The decision of Attorney General Avichai Mandelblit to charge Prime Minister Netanyahu with bribery, fraud and breach of trust, pending a hearing, could very well determine the outcome of the coming election.
For his part, Netanyahu wants the public to believe that he is the victim of a politically-motivated witch hunt that managed to bring enough pressure to bear to push the attorney general to publish a premature decision. What Netanyahu says amounts to a one-sided criminal charge plays unfairly into the hands of his political rivals.
Following Mandelblit's announcement, Netanyahu nearly broke into tears as he spoke about the way his wife and son have been treated by the media. He also repeated his absolute confidence in his innocence. "I am telling you, citizens of Israel," Netanyahu said, "this entire house of cards will collapse. I am absolutely certain of it. I am 4,000 percent sure."
The response was a play on words referencing Case 4000, one of several bribery investigations targeting the prime minister, and the one in which Mandelblit believes Netanyahu to be most guilty. According to the charges, Netanyahu intervened in regulatory procedures to the benefit of Israeli tycoon Shaul Elovitch, who stood to gain some $500 million in exchange for positive media coverage of the prime minister by the Walla! news portal. The deal never went through, but if Netanyahu did negotiate such an exchange, then this is a very serious case, indeed.

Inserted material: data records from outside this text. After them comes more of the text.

(** [on_press key]: the new state and what was printed.  [now] is the
    clock as a pause or a resume reads it. *)
Definition on_press (state : TimerState) (k : key) (now : datetime)
  : TimerState * list out_line :=
  let char := key_char k in
  match awaiting_confirm state with
  | Some pending =>
      if char_is char "y" then
        match pending with
        | ConfirmRestart =>
            (mkState (running state) (paused state) true (quit_requested state)
                     None (pause_start state) (total_paused state), [])
        | ConfirmQuit =>
            (mkState (running state) (paused state) (restart_requested state) true
                     None (pause_start state) (total_paused state), [])
        end
      else if char_is char "n" then
        (mkState (running state) (paused state) (restart_requested state)
                 (quit_requested state) None (pause_start state)
                 (total_paused state),
         [Line (PyStr.nl ++ "Cancelled." ++ PyStr.nl)])
      else (state, [])
  | None =>
      if char_is char "r" then
        (mkState (running state) (paused state) (restart_requested state)
                 (quit_requested state) (Some ConfirmRestart) (pause_start state)
                 (total_paused state),
         [Line (PyStr.nl ++ "Restart? (y/n): ")])
      else if char_is char "p" then
        if paused state then
          let '(ps, tp) :=
            match pause_start state with
            | Some t0 => (None, total_paused state + (to_micro now - to_micro t0))
            | None => (None, total_paused state)
            end in
          (mkState (running state) false (restart_requested state)
                   (quit_requested state) (awaiting_confirm state) ps tp,
           [Line (PyStr.nl ++ "Resumed" ++ PyStr.nl)])
        else
          (mkState (running state) true (restart_requested state)
                   (quit_requested state) (awaiting_confirm state) (Some now)
                   (total_paused state),
           [Line (PyStr.nl ++ "Paused" ++ PyStr.nl)])
      else if char_is char "q" then
        (mkState (running state) (paused state) (restart_requested state)
                 (quit_requested state) (Some ConfirmQuit) (pause_start state)
                 (total_paused state),
         [Line (PyStr.nl ++ "Quit? (y/n): ")])
      else (state, [])
  end.

(** ** [run_timer] *)

(** The file [OUTPUT.txt] and the console, latest line first. *)
Record world : Type := mkWorld {
  output_file : string;
  writes : list string;
  console : list out_line
}.

(** [write_output(text)]: the file is overwritten; [writes] keeps every
    text written, latest first. *)
Definition write_output (text : string) (w : world) : world :=
  mkWorld text (text :: writes w) (console w).

Definition print (l : out_line) (w : world) : world :=
  mkWorld (output_file w) (writes w) (l :: console w).

Definition print_all (ls : list out_line) (w : world) : world :=
  fold_left (fun w l => print l w) ls w.

(** The anchor times a cycle computes: [target_time] in mode 0, [duration]
    and [start_time] in mode 1, [start_time] in mode 2. *)
Inductive anchors : Type :=
| ToTarget (target_time : Z)
| FromDuration (duration : Z) (start_time : datetime)
| CountUp (start_time : datetime).

(** Lines 163-166: the reset at the top of the outer loop's body. *)
Definition cycle_reset (state : TimerState) : TimerState :=
  mkState (running state) false false (quit_requested state)
          (awaiting_confirm state) None 0.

Netanyahu's people insist that the charges are nothing more than an undemocratic effort to overthrow Israel's duly-elected leader, and therefore a threat to Israeli democracy. But these warnings seem to be falling on deaf ears.
A Channel 12 News survey published after Mandelblit's announcement revealed that for the first time in the run-up to the April 9 national election, the left-wing bloc has a very real chance to prevail over Netanyahu's Likud and its right-wing partners.
As of this morning, the center-left "Blue and White" faction led by Benny Gantz and Yair Lapid is predicted to win 38 seats in the next Knesset. Likud remains steady with 30 seats. This shift has created near-parity between the left and right-wing blocs, with both hovering around a slim 61-seat majority in the Israeli parliament. In other words, as things stand now, the outcome of the upcoming election is going to be decided by a marginal two seats on either side. And that means that regardless of which side wins, Israel will remain deeply divided.
This division will be particularly pronounced with Blue and White is tapped to form the next government, with Gantz and Lapid rotating as prime minister. Such an outcome will no doubt spark a relentless right-wing campaign accusing the left of being undemocratic, and therefore illegitimate, with tone that could echo the anti-Trump movement in the US.